(** What the testers are passed: a function (and, when a decorator set
    [__wrapped__] on it, the function it wraps), a frame, a code object,
    or something that has no code object. *)
Inductive Codeobjable : Type :=
| Function (code : CodeType)
| Wrapper (code : CodeType) (wrapped : Codeobjable)
| Frame (f_code : CodeType)
| CodeObject (code : CodeType)
| Builtin (name : string)
| NotCallable (v : pyval).

End Code.

Import Code.

(** ** The helpers the testers import *)

Module utilfunccodeobj.

(** Modelled from the spec: [get_func_codeobj] of
    [beartype._util.func.utilfunccodeobj] is not among the sources. It
    resolves a callable, a frame or a code object to the code object,
    unwrapping the forwarding layers when asked to, and fails with the
    passed exception class when the input has no code object. *)
Fixpoint get_func_codeobj (func : Codeobjable) (is_unwrapping : bool)
    (exception_cls : ExcClass) : result CodeType :=
  match func with
  | Function c => Ok c
  | Wrapper c wrapped =>
      if is_unwrapping then get_func_codeobj wrapped is_unwrapping exception_cls
      else Ok c
  | Frame c => Ok c
  | CodeObject c => Ok c
  | Builtin _ => Raise (NotCodeobjable exception_cls)
  | NotCallable _ => Raise (NotCodeobjable exception_cls)
  end.

End utilfunccodeobj.

Module utilfuncargget.

(** Modelled from the spec: [get_func_args_len_flexible] of
    [beartype._util.func.arg.utilfuncargget] is not among the sources.
    The number of parameters passable either positionally or by name:
    the collectors, the keyword-only parameters and the parameters that
    cannot be passed by name are not counted. *)
Definition get_func_args_len_flexible (func : Codeobjable)
    (exception_cls : ExcClass) : result Z :=
  func_codeobj <- utilfunccodeobj.get_func_codeobj func true exception_cls ;;
  Ok (co_argcount func_codeobj - co_posonlyargcount func_codeobj).

End utilfuncargget.

Module utilfuncargiter.

Inductive ArgKind : Set :=
| POSITIONAL_ONLY | POSITIONAL_OR_KEYWORD | VAR_POSITIONAL
| KEYWORD_ONLY | VAR_KEYWORD.

(** A parameter descriptor: a kind tag and a name. *)
Record ArgMeta : Type := mkArg {
  kind : ArgKind;
  name : string
}.

(** Modelled from the spec: [iter_func_args] of
    [beartype._util.func.arg.utilfuncargiter] is not among the sources.
    The finite sequence of the descriptors of all parameters, of any
    kind, in declaration order, read off the code object. *)
Definition iter_func_args (func : Codeobjable) : result (list ArgMeta) :=
  c <- utilfunccodeobj.get_func_codeobj func true _BeartypeUtilCallableException ;;
  let n_pos := Z.to_nat (co_argcount c) in
  let n_posonly := Z.to_nat (co_posonlyargcount c) in
  let n_kwonly := Z.to_nat (co_kwonlyargcount c) in
  let positional := take n_pos (co_varnames c) in
  let keyword_only := take n_kwonly (drop n_pos (co_varnames c)) in
  let collectors := drop (n_pos + n_kwonly) (co_varnames c) in
  let var_positional :=
    if Z.land (co_flags c) CO_VARARGS =? 0 then [] else take 1 collectors in
  let var_keyword :=
    if Z.land (co_flags c) CO_VARKEYWORDS =? 0 then []
    else take 1 (drop (length var_positional) collectors) in
  Ok (map (mkArg POSITIONAL_ONLY) (take n_posonly positional) ++
      map (mkArg POSITIONAL_OR_KEYWORD) (drop n_posonly positional) ++
      map (mkArg VAR_POSITIONAL) var_positional ++
      map (mkArg KEYWORD_ONLY) keyword_only ++
      map (mkArg VAR_KEYWORD) var_keyword).

(** The descriptors a declaration reads as, in declaration order. *)
Definition parameters (d : FuncDef) : list ArgMeta :=
  map (fun p => mkArg POSITIONAL_ONLY (p_name p)) (posonly d) ++
  map (fun p => mkArg POSITIONAL_OR_KEYWORD (p_name p)) (flexible d) ++
  map (mkArg VAR_POSITIONAL) (opt_names (varargs d)) ++
  map (fun p => mkArg KEYWORD_ONLY (p_name p)) (kwonly d) ++
  map (mkArg VAR_KEYWORD) (opt_names (varkw d)).

End utilfuncargiter.

Import utilfuncargiter.

(** ** utilfuncargtest.py *)

Module utilfuncargtest.

Import utilfunccodeobj.

(** The builtin [any] over the items a generator yields: it stops at the
    first item that is true. *)
Fixpoint any {A : Type} (test : A -> bool) (items : list A) : bool :=
  match items with
  | [] => false
  | x :: rest => if test x then true else any test rest
  end.

(** [is_func_arg_variadic_positional]. *)
Definition is_func_arg_variadic_positional (func : Codeobjable) : result bool :=
  func_codeobj <- get_func_codeobj func true _BeartypeUtilCallableException ;;
  Ok (negb (Z.land (co_flags func_codeobj) CO_VARARGS =? 0)).

(** [is_func_arg_variadic_keyword]. *)
Definition is_func_arg_variadic_keyword (func : Codeobjable) : result bool :=
  func_codeobj <- get_func_codeobj func true _BeartypeUtilCallableException ;;
  Ok (negb (Z.land (co_flags func_codeobj) CO_VARKEYWORDS =? 0)).

(** [is_func_arg_variadic]: [or] evaluates its right operand only when
    the left one is false. *)
Definition is_func_arg_variadic (func : Codeobjable) : result bool :=
  positional <- is_func_arg_variadic_positional func ;;
  if positional then Ok true else is_func_arg_variadic_keyword func.

(** [is_func_argless]: the variadic tester is passed the code object
    already resolved, and only when the count is zero. *)
Definition is_func_argless (func : Codeobjable) (exception_cls : ExcClass)
    : result bool :=
  func_codeobj <- get_func_codeobj func true exception_cls ;;
  if co_argcount func_codeobj + co_kwonlyargcount func_codeobj >? 0 then
    Ok (negb true)
  else
    variadic <- is_func_arg_variadic (CodeObject func_codeobj) ;;
    Ok (negb variadic).

Section LateImports.

(** [repr] of the callable, which the interpreter decides. *)
Variable repr : Codeobjable -> string.

(** The two helpers the function bodies import when they run. *)
Variable get_func_args_len_flexible : Codeobjable -> ExcClass -> result Z.
Variable iter_func_args : Codeobjable -> result (list ArgMeta).

(** [die_unless_func_args_len_flexible_equal]; [None] is returned when
    nothing is raised. [exception_cls] is a class by its type, so the
    assertion of line 129 holds. *)
Definition die_unless_func_args_len_flexible_equal (func : Codeobjable)
    (func_args_len_flexible : pyval) (exception_cls : ExcClass)
    : result unit :=
  if negb (isinstance func_args_len_flexible int_t) then
    Raise (Raised (mkExc AssertionError [] 116))
  else
    func_args_len_flexible_actual <-
      get_func_args_len_flexible func exception_cls ;;
    if negb (bool_decide (Some func_args_len_flexible_actual =
                          int_value func_args_len_flexible)) then
      Raise (Raised (mkExc exception_cls
        [PyStr ("Callable " +:+ repr func +:+ " flexible argument count " +:+
                str_int func_args_len_flexible_actual +:+ " != " +:+
                py_str func_args_len_flexible +:+ ".")]
        131))
    else
      Ok tt.

(** [is_func_arg_name]. *)
Definition is_func_arg_name (func : Codeobjable) (arg_name : pyval)
    : result bool :=
  if negb (isinstance arg_name str_t) then
    Raise (Raised (mkExc AssertionError
      [PyStr (py_str arg_name +:+ " not string.")] 329))
  else
    args <- iter_func_args func ;;
    Ok (any (fun arg_meta => bool_decide (PyStr (name arg_meta) = arg_name)) args).

End LateImports.

End utilfuncargtest.

Import utilfuncargtest.

(** ** What the statements below are written with *)

(** [part in whole] on strings. *)
Definition contains (part whole : string) : Prop :=
  exists before after, whole = before +:+ part +:+ after.

(** The exception classes of the three documented error kinds: [ValueError]
    for a configuration field, and the default [exception_cls] for an input
    without code object and for a flexible count that differs. *)
Definition in_error_taxonomy (cls : ExcClass) : bool :=
  match cls with
  | ValueError => true
  | _BeartypeUtilCallableException => true
  | _ => false
  end.

(** The two constraints of the configuration's constructor. *)
Definition is_bool (v : pyval) : Prop := exists b, v = PyBool b.
Definition is_strategy_member (v : pyval) : Prop :=
  exists m, v = PyEnum m /\ m ∈ BeartypeStrategy_members.

(** The state the constructor leaves an instance in: no attribute, when
    [__init__] raised, or the two attributes, a [bool] and a member. *)
Definition instance_ok (d : gmap string pyval) : Prop :=
  d = ∅ \/ exists (b : bool) (m : BeartypeStrategy),
             d = <["strategy" := PyEnum m]> (<["is_debug" := PyBool b]> ∅).

(** The heap after a sequence of constructor calls, each given by its two
    optional arguments, on a heap that starts empty. *)
Definition heap_after (calls : list (option pyval * option pyval))
    : list (gmap string pyval) :=
  fold_left (fun h call => (Conf.BeartypeConfiguration call.1 call.2 h).1) calls [].

(** ** Declarations the statements are tried on *)

Module Examples.

Definition required (n : string) : Param := mkParam n false.
Definition optional (n : string) : Param := mkParam n true.

(** [def f(): ...] *)
Definition f_no_parameter : FuncDef := mkDef [] [] None [] None [] [].

(** [def f(a): ...] *)
Definition f_a : FuncDef := mkDef [] [required "a"] None [] None [] [].

(** [def f(a, b): ...] *)
Definition f_a_b : FuncDef := mkDef [] [required "a"; required "b"] None [] None [] [].

(** [def f(a, /): ...] *)
Definition f_a_slash : FuncDef := mkDef [required "a"] [] None [] None [] [].

(** [def f( *args): ...] *)
Definition f_star_args : FuncDef := mkDef [] [] (Some "args") [] None [] [].

(** [def f( **b): ...] *)
Definition f_star_star_b : FuncDef := mkDef [] [] None [] (Some "b") [] [].

(** [def f(a, /, b, *args, c=0, **kwargs): x = ...; yield x], nested in
    another function. *)
Definition f_all_kinds : FuncDef :=
  mkDef [required "a"] [required "b"] (Some "args") [optional "c"] (Some "kwargs")
        ["x"] [CO_NESTED; CO_GENERATOR].

(** A [repr] that tells functions from the rest. *)
Definition repr (func : Codeobjable) : string :=
  match func with
  | Function _ => "<function f>"
  | Wrapper _ _ => "<function wrapper>"
  | Frame _ => "<frame>"
  | CodeObject _ => "<code object f>"
  | Builtin n => "<built-in function " +:+ n +:+ ">"
  | NotCallable v => py_str v
  end.

End Examples.

(** * The strategy enumeration *)

Lemma BeartypeStrategy_class_eq :
  BeartypeStrategy_class = Some [(O0, 1); (O1, 2); (Ologn, 3); (On, 4)].
Proof. reflexivity. Qed.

■ WORK TO COMPLETE ■
Given the data above, transcribe exactly the lines from the one containing "(** The heap" down to the one containing "another function. *)", and no others.

■ OUTPUT BELOW ■
(** The heap after a sequence of constructor calls, each given by its two
    optional arguments, on a heap that starts empty. *)
Definition heap_after (calls : list (option pyval * option pyval))
    : list (gmap string pyval) :=
  fold_left (fun h call => (Conf.BeartypeConfiguration call.1 call.2 h).1) calls [].

(** ** Declarations the statements are tried on *)

Module Examples.

Definition required (n : string) : Param := mkParam n false.
Definition optional (n : string) : Param := mkParam n true.

(** [def f(): ...] *)
Definition f_no_parameter : FuncDef := mkDef [] [] None [] None [] [].

(** [def f(a): ...] *)
Definition f_a : FuncDef := mkDef [] [required "a"] None [] None [] [].

(** [def f(a, b): ...] *)
Definition f_a_b : FuncDef := mkDef [] [required "a"; required "b"] None [] None [] [].

(** [def f(a, /): ...] *)
Definition f_a_slash : FuncDef := mkDef [required "a"] [] None [] None [] [].

(** [def f( *args): ...] *)
Definition f_star_args : FuncDef := mkDef [] [] (Some "args") [] None [] [].

(** [def f( **b): ...] *)
Definition f_star_star_b : FuncDef := mkDef [] [] None [] (Some "b") [] [].

(** [def f(a, /, b, *args, c=0, **kwargs): x = ...; yield x], nested in
    another function. *)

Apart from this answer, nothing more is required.